(REQUIRED ACTION): Go through the records below and return each line that has "intros" in it.

......

(* ===== verification/LpValid.v ===== *)
(** What the validation of [listpack.c] accepts.

    [lpValidateIntegrity] runs on untrusted bytes (RDB files, RESTORE).  The
    theorem says what it accepts and that this can be read.  The back length of an
    entry is decoded together with the bytes before it, so that the bytes of an
    accepted back length need not be the ones the encoder writes. *)

From S2P Require Import Prelude Numstr Listpack LpNav.

(** ** Parsing an entry from its size *)

Lemma mem_get_drop m p i : 0 <= p -> 0 <= i -> mem_get m (p + i) = mem_get (drop (Z.to_nat p) m) i.
Proof.
  intros Hp Hi. unfold mem_get. rewrite lookup_drop.
  replace (0 <=? p + i) with true by lia. replace (0 <=? i) with true by lia.
  by replace (Z.to_nat (p + i)) with (Z.to_nat p + Z.to_nat i)%nat by lia.
Qed.

Lemma get_le_drop m p i n : 0 <= p -> 0 <= i ->
  get_le m (p + i) n = get_le (drop (Z.to_nat p) m) i n.
Proof.
  intros Hp. revert i. induction n as [|n IH]; intros i Hi; [done|]. cbn [get_le].
  rewrite mem_get_drop by done. destruct (mem_get _ i); [|done]. rs.
  rewrite <- Z.add_assoc, IH by lia. done.
Qed.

......

(ANSWER TO THIS TASK):
  intros Hp Hi. unfold mem_get. rewrite lookup_drop.
  intros Hp. revert i. induction n as [|n IH]; intros i Hi; [done|]. cbn [get_le].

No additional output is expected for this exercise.